[Stored records]
Lemma dget_elem_of d k v : dict_wf d -> ((k, v) ∈ d <-> dget d k = Some v).
Proof.
  unfold dict_wf. induction d as [|[k' v'] d IH]; simpl.
  { rewrite elem_of_nil. naive_solver. }
  rewrite NoDup_cons, elem_of_cons. intros [Hk Hd]. rewrite IH by done.
  destruct (String.eqb_spec k k') as [<-|Hne]; split.
  - intros [[= ->]|Hv]; [done|]. destruct Hk. apply IH in Hv; [|done].
    apply list_elem_of_fmap. by exists (k, v).
  - intros [= ->]. by left.
  - intros [[= ? ?]|]; [congruence|done].
  - by right.
Qed.

Lemma dget_app d1 d2 k :
  dget (d1 ++ d2) k = match dget d1 k with Some v => Some v | None => dget d2 k end.
Proof.
  induction d1 as [|[k' v'] d1 IH]; simpl; [done|]. by destruct (String.eqb k k').
Qed.
End dict.
Lemma dget_map {A B} (f : A -> B) (l : list (string * A)) k :
  dget (map (fun x => (fst x, f (snd x))) l) k = f <$> dget l k.
Proof. induction l as [|[k' a] l IH]; simpl; [done|]. by destruct (k =? k')%string. Qed.
Lemma dget_filter_key {A} (f : string -> bool) (l : list (string * A)) k :
  dget (List.filter (fun x => f (fst x)) l) k = if f k then dget l k else None.
Proof.
  induction l as [|[k' a] l IH]; simpl; [by destruct (f k)|].
  destruct (f k') eqn:Hf; simpl; destruct (String.eqb_spec k k') as [->|]; rewrite ?IH, ?Hf; done.
Qed.

Lemma ddel_wf {A} (d : list (string * A)) k : dict_wf d -> dict_wf (ddel d k).
Proof.
  intros Hd. unfold dict_wf in *. eapply sublist_NoDup; [exact Hd|]. apply (map_sublist fst).
  clear. induction d as [|[k' v] d IH]; simpl; [constructor|]. destruct (k =? k')%string; by constructor.
Qed.
Lemma filter_wf {A} (f : string * A -> bool) d : dict_wf d -> dict_wf (List.filter f d).
Proof. intros Hd. unfold dict_wf in *. by eapply sublist_NoDup, map_sublist, List_filter_sublist. Qed.

(** ** Python values, as [json.loads] returns them *)
Inductive pyval :=
| VNone
| VBool (b : bool)
| VInt (z : Z)
| VFloat (f : spec_float)
| VStr (s : string)
| VList (l : list pyval)
| VDict (d : list (string * pyval)).

Abbreviation pydict := (list (string * pyval)).

(** [bool(v)] *)
Definition truthy (v : pyval) : bool :=
  match v with
  | VNone => false
  | VBool b => b
  | VInt z => negb (z =? 0)
  | VFloat (S754_zero _) => false
  | VFloat _ => true
  | VStr s => negb (String.eqb s "")
  | VList l => negb (bool_decide (length l = 0%nat))
  | VDict d => negb (bool_decide (length d = 0%nat))
  end.

(** [d.get(k, dflt)] *)
Definition dgetd (d : pydict) (k : string) (dflt : pyval) : pyval :=
  match dget d k with Some v => v | None => dflt end.

(** [v == s] for a string [s]: only an equal string is. *)
Definition eq_str (v : pyval) (s : string) : bool :=
  match v with VStr t => String.eqb t s | _ => false end.

Definition is_str (v : pyval) : bool :=
  match v with VStr _ => true | _ => false end.

(** [d[k]], known to be a string. *)
Definition dstr (d : pydict) (k : string) : string :=
  match dget d k with Some (VStr s) => s | _ => "" end.

Lemma eq_str_true v s : eq_str v s = true <-> v = VStr s.
Proof.
  destruct v; simpl; try (split; [done|congruence]).
  rewrite String.eqb_eq. naive_solver.
Qed.

(** ** Hint database of the development *)
Create HintDb s2p discriminated.
#[export] Hint Rewrite @dget_dset_eq @dget_ddel_eq elem_of_sorted_set elem_of_sort_strs : s2p.
Create HintDb read_only discriminated.
#[export] Hint Resolve @read_only_bind @read_only_iter @read_only_ensure : read_only.
#[export] Hint Resolve NoDup_sorted_set StronglySorted_sorted_set dset_wf : s2p.
(* ===== verification/MailboxProtocol.v ===== *)
(** * Mailbox protocol (src/src/codeagent/mailbox/protocol.py)

    Message types, their JSON form and the validation of a message read from
    disk.  A JSON object is a [pydict]; the fields of a [Message] hold
    arbitrary values, as the Python dataclass does, and [typed] says that
    they have the annotated types. *)
From S2P Require Import Prelude.

(** ** Constants *)
Definition PROTOCOL_VERSION : Z := 2.
Definition VALID_KINDS : list string :=
  ["TASK"; "REPORT"; "PROGRESS"; "EVIDENCE"; "QUESTION"; "RESPONSE"; "NOTICE"; "RECEIPT"].
Definition VALID_STATES : list string := ["IDLE"; "BUSY"; "DONE"; "BLOCKED"].
(** [sorted(REQUIRED_FIELDS)] *)
Definition REQUIRED_FIELDS : list string :=
  ["body"; "created_at"; "from"; "kind"; "msg_id"; "session_id"; "subject"; "to"].
(** [KIND_CONDITIONAL_REQUIRED], each set sorted. *)
Definition KIND_CONDITIONAL_REQUIRED (kind : string) : list string :=
  if String.eqb kind "TASK" then ["request_id"; "run_id"]
  else if String.eqb kind "REPORT" then ["reply_to"; "request_id"; "run_id"]
  else if String.eqb kind "RECEIPT" then ["receipt_type"; "reply_to"; "request_id"; "run_id"]
  else [].
Definition BROADCAST_TO : string := "*".
Definition DEFAULT_MEDIA_TYPE : string := "application/octet-stream".

Definition id_char (c : ascii) : bool :=
  is_alnum c || Ascii.eqb c "_"%char || Ascii.eqb c "."%char || Ascii.eqb c "-"%char.
(** [AGENT_ID_RE.match] *)
Definition AGENT_ID_RE (s : string) : bool := match_dollar (head_class is_alnum id_char 31) s.
(** [SHA256_RE.match] *)
Definition SHA256_RE (s : string) : bool := match_dollar (class_bounded is_hex 64 64) s.
(** [PATH_SAFE_RE.match] *)
Definition PATH_SAFE_RE (s : string) : bool := match_dollar (class_bounded id_char 1 64) s.

(** ** AttachmentRef *)
Record AttachmentRef := {
  artifact_id : pyval; source_host : pyval; remote_root : pyval;
  relative_path : pyval; size : pyval; sha256 : pyval; media_type : pyval }.

Module AttachmentRef.
Definition to_dict (a : AttachmentRef) : pydict :=
  [("artifact_id", artifact_id a); ("source_host", source_host a);
   ("remote_root", remote_root a); ("relative_path", relative_path a);
   ("size", size a); ("sha256", sha256 a); ("media_type", media_type a)].

(** [d[k]] *)
Definition item (d : pydict) (k : string) : res pyval :=
  match dget d k with Some v => Ok v | None => Raise (KeyError k) end.

Definition from_dict (d : pydict) : res AttachmentRef :=
  do a <- item d "artifact_id";
  do h <- item d "source_host";
  do r <- item d "remote_root";
  do p <- item d "relative_path";
  do n <- item d "size";
  do s <- item d "sha256";
  Ok {| artifact_id := a; source_host := h; remote_root := r; relative_path := p;
        size := n; sha256 := s;
        media_type := dgetd d "media_type" (VStr DEFAULT_MEDIA_TYPE) |}.
End AttachmentRef.

(** ** Message *)
Record Message := {
  session_id : pyval; from_id : pyval; to_id : pyval; subject : pyval; body : pyval;
  kind : pyval; msg_id : pyval; created_at : pyval;
  reply_to : pyval; run_id : pyval; request_id : pyval; command_id : pyval;
  trace_id : pyval; causation_id : pyval; attachments : list AttachmentRef;
  protocol_version : pyval; require_ack : bool; receipt_type : pyval }.

(** [if v: d[k] = v] *)
Definition dset_if (b : bool) (d : pydict) (k : string) (v : pyval) : pydict :=
  if b then dset d k v else d.
Definition dset_truthy (d : pydict) (k : string) (v : pyval) : pydict :=
  dset_if (truthy v) d k v.

Module Message.
Definition to_dict (m : Message) : pydict :=
  let d := [("session_id", session_id m); ("from", from_id m); ("to", to_id m);
            ("subject", subject m); ("body", body m); ("kind", kind m);
            ("msg_id", msg_id m); ("created_at", created_at m);
            ("protocol_version", protocol_version m);
            ("require_ack", VBool (require_ack m))] in
  let d := dset_truthy d "receipt_type" (receipt_type m) in
  let d := dset_truthy d "reply_to" (reply_to m) in
  let d := dset_truthy d "run_id" (run_id m) in
  let d := dset_truthy d "request_id" (request_id m) in
  let d := dset_truthy d "command_id" (command_id m) in
  let d := dset_truthy d "trace_id" (trace_id m) in
  let d := dset_truthy d "causation_id" (causation_id m) in
  dset_truthy d "attachments"
    (VList (map (fun a => VDict (AttachmentRef.to_dict a)) (attachments m))).

(** [[AttachmentRef.from_dict(a) for a in v if isinstance(a, dict)]]: a string
    or an object yields strings, another scalar is not iterable. *)
Fixpoint refs_of (l : list pyval) : res (list AttachmentRef) :=
  match l with
  | [] => Ok []
  | VDict a :: l' =>
    do r <- AttachmentRef.from_dict a;
    do rs <- refs_of l';
    Ok (r :: rs)
  | _ :: l' => refs_of l'
  end.
Definition attachments_of (v : pyval) : res (list AttachmentRef) :=
  match v with
  | VList l => refs_of l
  | VStr _ | VDict _ => Ok []
  | _ => Raise (TypeError "not iterable")
  end.

Definition from_dict (d : pydict) : res Message :=
  do sid <- AttachmentRef.item d "session_id";
  do fr <- AttachmentRef.item d "from";
  do tt' <- AttachmentRef.item d "to";
  do sb <- AttachmentRef.item d "subject";
  do bd <- AttachmentRef.item d "body";
  do kd <- AttachmentRef.item d "kind";
  do mid <- AttachmentRef.item d "msg_id";
  do cr <- AttachmentRef.item d "created_at";
  do atts <- attachments_of (dgetd d "attachments" (VList []));
  Ok {| session_id := sid; from_id := fr; to_id := tt'; subject := sb; body := bd;
        kind := kd; msg_id := mid; created_at := cr;
        reply_to := dgetd d "reply_to" (VStr ""); run_id := dgetd d "run_id" (VStr "");
        request_id := dgetd d "request_id" (VStr "");
        command_id := dgetd d "command_id" (VStr "");
        trace_id := dgetd d "trace_id" (VStr "");
        causation_id := dgetd d "causation_id" (VStr "");
        attachments := atts;
        protocol_version := dgetd d "protocol_version" (VInt 1);
        require_ack := truthy (dgetd d "require_ack" (VBool false));
        receipt_type := dgetd d "receipt_type" (VStr "") |}.
End Message.

(** ** Validation *)
Definition validate_agent_id (aid : string) : res unit :=
  guard AGENT_ID_RE aid orelse ValueError "invalid agent id"; Ok tt.

(** [value in (".", "..")] *)
Definition dot_name (s : string) : bool := String.eqb s "." || String.eqb s "..".

Definition validate_path_component (value : pyval) : res unit :=
  match value with
  | VStr s =>
    guard negb (dot_name s || negb (PATH_SAFE_RE s)) orelse ValueError "invalid path component";
    Ok tt
  | _ => Raise (ValueError "invalid path component")
  end.

(** The verdict of a validation: [(True, "")] or [(False, reason)], the
    reason by its constant text. *)
Inductive verdict := Valid | Invalid (reason : string).

#[export] Instance verdict_eq_dec : EqDecision verdict.
Proof. solve_decision. Defined.

(** [not isinstance(v, str) or not v.strip()] *)
Definition not_nonblank (v : pyval) : bool :=
  match v with VStr s => blank s | _ => true end.

Definition attachment_error (att : pyval) : option string :=
  match att with
  | VDict d =>
    match List.find (fun k => not_nonblank (dgetd d k VNone))
            ["artifact_id"; "source_host"; "remote_root"; "relative_path"] with
    | Some k => Some k
    | None =>
      match dget d "size" with
      | Some (VInt n) =>
        if n <? 0 then Some "size" else
        match dget d "sha256" with
        | Some (VStr s) =>
          if negb (SHA256_RE s) then Some "sha256" else
          let rp := dstr d "relative_path" in
          if String.prefix "/" rp || has_char "\"%char rp || contains ".." rp
          then Some "unsafe relative_path"
          else if not_nonblank (dgetd d "media_type" (VStr DEFAULT_MEDIA_TYPE))
          then Some "media_type" else None
        | _ => Some "sha256"
        end
      | _ => Some "size"
      end
    end
  | _ => Some "attachment must be an object"
  end.

Notation "'require' b 'else' r ; k" := (if b then k else Ok (Invalid r))
  (at level 100, b at level 99, r at level 99, k at level 100, right associativity) : py_scope.
(* ===== verification/Wire.v ===== *)
(** * Frames of the remote helper (src/src/codeagent/wire/protocol.py)

    The JSON text of a frame and its reading, one frame per line; requests and
    responses with the fields that each kind must have; the composite cursor of
    a stream.  Texts are UTF-8 bytes as everywhere in this development; a lone
    surrogate that an escape denotes is kept as its three bytes.  How Python
    prints a float is a parameter, which no frame of the protocol needs. *)
From S2P Require Import Prelude.
From Stdlib Require Import Floats.SpecFloat.


(** ** JSON text *)
Definition quote : ascii := ascii_of_N 34.
Definition backslash : ascii := ascii_of_N 92.
Definition hex_digit (n : N) : ascii := ascii_of_N (if N.ltb n 10 then 48 + n else 87 + n).
(** One character inside quotes, with [ensure_ascii=False]. *)
Definition escape (c : ascii) : string :=
  match N_of_ascii c with
  | 34%N => "\"  +:+ String quote ""
  | 92%N => "\\" | 10%N => "\n" | 13%N => "\r" | 9%N => "\t" | 8%N => "\b" | 12%N => "\f"
  | n => if N.ltb n 32 then "\u00" +:+ String (hex_digit (N.div n 16)) (String (hex_digit (N.modulo n 16)) "")
         else String c ""
  end.
Fixpoint escapes (s : string) : string :=
  match s with "" => "" | String c s' => escape c +:+ escapes s' end.
Definition dump_str (s : string) : string := String quote (escapes s +:+ String quote "").
Fixpoint join (sep : string) (l : list string) : string :=
  match l with [] => "" | [s] => s | s :: l' => s +:+ sep +:+ join sep l' end.

Section dumps.
Context (float_repr : spec_float -> string) (comma colon : string).
Fixpoint dumps_with (v : pyval) : string :=
  match v with
  | VNone => "null"
  | VBool b => if b then "true" else "false"
  | VInt z => pretty z
  | VFloat f => float_repr f
  | VStr s => dump_str s
  | VList l => "[" +:+ join comma (map dumps_with l) +:+ "]"
  | VDict d => "{" +:+ join comma (map (fun x => dump_str (fst x) +:+ colon +:+ dumps_with (snd x)) d) +:+ "}"
  end.
End dumps.
(** [find_stale] reports, when every line of the logs is an entry, exactly the runs that were acknowledged more than
    [sla] ago and have no terminal state, each with the time of the first
    acknowledgement that old; in particular a run with a terminal state is
    never reported. *)
Theorem find_stale_spec l now sla : whole l -> exists out, find_stale l now sla = Ok out /\
  forall r n ts, (r, n, ts) ∈ out <-> get_terminal l r n = Ok None /\
    e_ts <$> List.find (acked_before now sla) (run_log l r n) = Some ts.
Proof.
  intros Hw. unfold find_stale.
  pose (P r x := exists n ts, x = (r, n, ts) /\ first_terminal (run_log l r n) = None /\
    e_ts <$> List.find (acked_before now sla) (run_log l r n) = Some ts).
  destruct (collect_spec (stale_request l now sla) P (sort_strs (elements (dom l)))) as (out & Hc & Hout).
  - intros r _. destruct (Hw r) as [es Hes]. destruct (whole_spec _ _ _ Hes) as [_ Hlog].
    unfold stale_request, _read_entries_all_runs. rewrite Hes, group_entries. cbn [res_bind].
    assert (Hruns : forall n xs, (n, xs) ∈ grouped es [] <-> xs = map Some (run_log l r n) /\ xs <> []).
    { intros n xs. rewrite dget_elem_of by (apply grouped_wf, NoDup_nil_2). rewrite dget_grouped, Hlog. simpl.
      destruct (filter _ es); naive_solver. }
    destruct (collect_spec (stale_run now sla r) (fun run x => exists ts, x = (r, run.1, ts) /\
      first_terminal (run_log l r run.1) = None /\
      e_ts <$> List.find (acked_before now sla) (run_log l r run.1) = Some ts) (grouped es [])) as (o & Ho & Hel).
    + intros [n xs] [-> _]%Hruns. apply stale_run_spec.
    + exists o. split; [done|]. intros x. rewrite Hel. unfold P. split.
      * intros ([n xs] & _ & ts & H). by exists n, ts.
      * intros (n & ts & -> & Ht & Hf). exists (n, map Some (run_log l r n)). split; [|by exists ts].
        apply Hruns. split; [done|]. by destruct (run_log l r n).
  - exists out. split; [done|]. intros r n ts. rewrite Hout, get_terminal_spec. destruct (Hw r) as [es Hes].
    destruct (whole_spec _ _ _ Hes) as [-> _]. fold (run_log l r n). unfold P. split.
    + intros (r' & _ & n' & ts' & [= -> -> ->] & -> & Hf). done.
    + intros [[= Ht] Hf]. exists r. split; [|by exists n, ts]. apply elem_of_sort_strs, elem_of_elements, elem_of_dom.
      unfold run_log, _read_all in Hf. by destruct (l !! r).
Qed.
Lemma find_stale_spec_witness :
  whole blocked_ledger /\ exists out, find_stale blocked_ledger 900 300 = Ok out /\
  forall r n ts, (r, n, ts) ∈ out <-> get_terminal blocked_ledger r n = Ok None /\
    e_ts <$> List.find (acked_before 900 300) (run_log blocked_ledger r n) = Some ts.
Proof.
  assert (H : whole blocked_ledger).
  { intros r. unfold _read_all. destruct (blocked_ledger !! r) as [f|] eqn:E; [|by exists []].
    assert (Hf : map_Forall (fun _ f => Forall (fun x => match x with Entry _ => True | _ => False end) (file_lines f))
      blocked_ledger).
    { refine (map_Forall_insert_2 _ ∅ "req-1" _ _ (map_Forall_empty _)). vm_compute. repeat constructor. }
    specialize (Hf r f E). simpl in Hf. clear E. induction Hf as [|x xs Hx Hxs [es IH]]; [by exists []|].
    destruct x as [e| | |]; try done. exists (e :: es). simpl. by f_equal. }
  split; [exact H|exact (find_stale_spec blocked_ledger 900 300 H)].
Defined.
(* ===== verification/MailboxStore.v ===== *)
(** * Mailbox store: sessions, sending, history
      (MailboxStore in src/src/codeagent/mailbox/store.py)

    The state of one session directory and the operations that create it,
    write messages into inboxes and append the canonical history.  A
    directory maps file stems to files; a file is its parsed JSON ([None]
    when it does not parse) and its modification time.  A write to a
    temporary file followed by [os.replace] is one step, except in the
    history, where the temporary file is created exclusively and a crash may
    leave it behind.  The park leases are in ParkRegistry.v and claims in
    MailboxClaims.v. *)
From S2P Require Import Prelude MailboxProtocol.

(** ** Constants *)
Definition MAX_MAILBOX_BODY : Z := 100000.
Definition MAX_ATTACHMENT_SIZE : Z := 100000.
Definition SEQ_WIDTH : nat := 6.
Definition STREAM_CURSOR_INITIAL : string := "0".

(** ** Data *)
Record file := { content : option pyval; mtime : Z }.
Abbreviation dir := (gmap string file).

(** A claim file: the fields of its JSON object; [c_at] is the instant the
    string [claimed_at] denotes, [None] when it is missing or unparsable. *)
Record claim := { c_owner : option string; c_at : option Z; c_msg_id : option string }.

(** The directory of an agent.  [claims] are the files
    [.claim-<msg>-<owner>.json] of processing/, by [<msg>-<owner>], and
    [tmp_claims] the [.tmp-claim-*.json] files with their age. *)
Record agent := {
  inbox : dir; processing : dir; archive : dir; corrupt : dir;
  claims : gmap string (option claim); tmp_claims : gmap string Z }.
Definition empty_agent : agent :=
  {| inbox := ∅; processing := ∅; archive := ∅; corrupt := ∅; claims := ∅; tmp_claims := ∅ |}.

(** session.json.  [m_created] is the instant [created_at] denotes. *)
Record session_meta := {
  m_manager : string; m_agents : list string; m_revision : Z; m_created : option Z;
  m_acl : option pyval;
  m_execution_modes : option (list (string * string));
  m_return_modes : option (list (string * string)) }.

(** A session directory.  [meta] is what [read_session] returns: [None] when
    session.json is missing or corrupt. *)
Record session := {
  present : bool; meta : option session_meta; history : dir;
  cursor : option (Z * Z); agents : gmap string agent }.
Definition empty_session : session :=
  {| present := false; meta := None; history := ∅; cursor := None; agents := ∅ |}.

* _Assigned task_: Scan the records above for the lines holding "m_acl : option pyval;" and "present : bool;". Transcribe those two and every line between them word for word, and no others.

* _Output_:
  m_acl : option pyval;
  m_execution_modes : option (list (string * string));
  m_return_modes : option (list (string * string)) }.

(** A session directory.  [meta] is what [read_session] returns: [None] when
    session.json is missing or corrupt. *)
Record session := {
  present : bool; meta : option session_meta; history : dir;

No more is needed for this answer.